* Work order *
In the material below, find each line that contains the word "false" and copy it.

::: Provided records

(** C5, as the code has it: when the platform answers with a list, bare or
    under the key [flows], whose elements are all objects, [get_flows]
    returns the records that validate, parsed, one each and in the order
    received; a record that fails validation is skipped, the call still
    succeeds, and leaving that record out of the list gives the same
    result. An element that is not an object is not skipped: it makes the
    whole call fail with a [LangflowServiceError] that begins
    "Failed to fetch flows". *)
Theorem C5_get_flows_keeps_valid_records :
  forall (self : LangflowService) (st st' : State) (url : string)
         (response : Response.t) (body : Json) (records : list Json),
    urljoin' (base_url self) "/api/v1/flows/" = inr url ->
    _make_request_with_retry self "GET" url 3 flows_kwargs st = (inr response, st') ->
    Response.json response = inr body ->
    (body = JList records
     \/ exists d, body = JDict d /\ lookup "flows" d = Some (JList records)) ->
    (forallb is_dict records = true ->
     get_flows' self st = (inr (validated' records), st')
     /\ List.length (validated' records) = List.length (filter valid' records)
     /\ (forall before record after,
           records = before ++ record :: after ->
           valid' record = false ->
           validated' records = validated' (before ++ after)))
    /\ (forallb is_dict records = false ->
        exists msg,
          get_flows' self st
          = (inl (LangflowServiceError ("Failed to fetch flows: " ++ msg)%string),
             st')).
Proof.
  intros self st st' url response body records Hurl Hreq Hjson Hbody.
  rewrite (get_flows_of_list self st st' url response body records
             Hurl Hreq Hjson Hbody).
  split.
  - intro Hrec. split; [| split].
    + rewrite collect_records by exact Hrec. reflexivity.
    + apply validated_length.
    + intros before record after -> Hbad.
      rewrite !validated_app. f_equal.
      cbn [validated flat_map]. fold (validated' after).
      destruct record as [| | | | | | d]; try reflexivity.
      unfold valid in Hbad. destruct (model_validate d); [reflexivity | discriminate].
  - intro Hrec. destruct (collect_not_records records Hrec []) as [msg Hmsg].
    rewrite Hmsg. exists msg. reflexivity.
Qed.

(** C6: the bare list and the same list under the key [flows] give the same
    result. *)
Theorem C6_get_flows_bare_or_wrapped :
  forall (self : LangflowService) (st1 st1' st2 st2' : State) (url : string)
         (response1 response2 : Response.t) (l : list Json),
    urljoin' (base_url self) "/api/v1/flows/" = inr url ->
    _make_request_with_retry self "GET" url 3 flows_kwargs st1 = (inr response1, st1') ->
    _make_request_with_retry self "GET" url 3 flows_kwargs st2 = (inr response2, st2') ->
    Response.json response1 = inr (JList l) ->
    Response.json response2 = inr (JDict [("flows", JList l)]) ->
    fst (get_flows' self st1) = fst (get_flows' self st2).
Proof.
  intros self st1 st1' st2 st2' url response1 response2 l Hurl H1 H2 Hj1 Hj2.
  rewrite (get_flows_of_list self st1 st1' url response1 (JList l) l Hurl H1 Hj1)
    by (left; reflexivity).
  rewrite (get_flows_of_list self st2 st2' url response2
             (JDict [("flows", JList l)]) l Hurl H2 Hj2)
    by (right; eexists; split; reflexivity).
  reflexivity.
Qed.

(** C8: a parsed body that is neither a list nor an object with the key
    [flows] makes [get_flows] raise the unexpected-format
    [LangflowServiceError]; nothing is returned and the validator plays no
    part in the result. *)
Theorem C8_get_flows_unexpected_shape :
  forall (self : LangflowService) (st st' : State) (url : string)
         (response : Response.t) (body : Json),
    urljoin' (base_url self) "/api/v1/flows/" = inr url ->
    _make_request_with_retry self "GET" url 3 flows_kwargs st = (inr response, st') ->
    Response.json response = inr body ->
    is_list body = false ->
    (forall d, body = JDict d -> lookup "flows" d = None) ->
    get_flows' self st
    = (inl (LangflowServiceError
              ("Unexpected response format: " ++ str_type body)%string), st').
Proof.
  intros self st st' url response body Hurl Hreq Hjson Hlist Hdict.
  rewrite get_flows_wrapped.
  rewrite (get_flows_try_parsed self st st' url response body Hurl Hreq Hjson).
  destruct body as [| b | n | f | s | l | d]; try reflexivity.
  - discriminate Hlist.
  - rewrite (Hdict d eq_refl). reflexivity.
Qed.

(** C10, as the code has it: under the key [flows], a value that is not a
    list of records passes the shape check; for the empty string and the
    empty object the loop has nothing to go through and [get_flows] returns
    the empty list; for every other such value the loop fails, and that
    failure is raised as a [LangflowServiceError] whose message begins
    "Failed to fetch flows". *)
Theorem C10_get_flows_flows_key_not_a_list :
  forall (self : LangflowService) (st st' : State) (url : string)
         (response : Response.t) (d : list (string * Json)) (v : Json),
    urljoin' (base_url self) "/api/v1/flows/" = inr url ->
    _make_request_with_retry self "GET" url 3 flows_kwargs st = (inr response, st') ->
    Response.json response = inr (JDict d) ->
    lookup "flows" d = Some v ->
    record_list v = false ->
    (v = JStr "" \/ v = JDict [] -> get_flows' self st = (inr [], st'))
    /\ (v <> JStr "" ->
        v <> JDict [] ->
        exists msg,
          get_flows' self st
          = (inl (LangflowServiceError ("Failed to fetch flows: " ++ msg)%string),
             st')).
Proof.
  intros self st st' url response d v Hurl Hreq Hjson Hv Hrl.
  rewrite get_flows_wrapped.
  rewrite (get_flows_try_parsed self st st' url response (JDict d) Hurl Hreq Hjson).
  rewrite Hv. split.
  - intros [-> | ->]; reflexivity.
  - intros Hs Hd.
    destruct v as [| b | n | f | s | l | d']; try (eexists; reflexivity).
    + destruct s as [| a s]; [contradiction Hs; reflexivity |].
      eexists; reflexivity.
    + simpl in Hrl. destruct (collect_not_records l Hrl []) as [msg Hmsg].
      cbn [iter]. rewrite Hmsg. eexists; reflexivity.
    + destruct d' as [| [k x] d']; [contradiction Hd; reflexivity |].
      eexists; reflexivity.
Qed.

End Listing.

(** ** The URL of the run endpoint *)

Open Scope string_scope.

Lemma contains_forallb (p : ascii -> bool) (c : ascii) (s : string) :
  Py.forallb p s = true -> p c = false -> Py.contains c s = false.
Proof.
  intros Hs Hc. induction s as [| a s IH]; [reflexivity |].
  simpl in *. apply andb_prop in Hs as [Ha Hs].
  destruct (Ascii.eqb_spec a c) as [-> | _]; [congruence | auto].
Qed.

::::::

* Answer to the problem *
           valid' record = false ->
    /\ (forallb is_dict records = false ->
    is_list body = false ->
    record_list v = false ->
  Py.forallb p s = true -> p c = false -> Py.contains c s = false.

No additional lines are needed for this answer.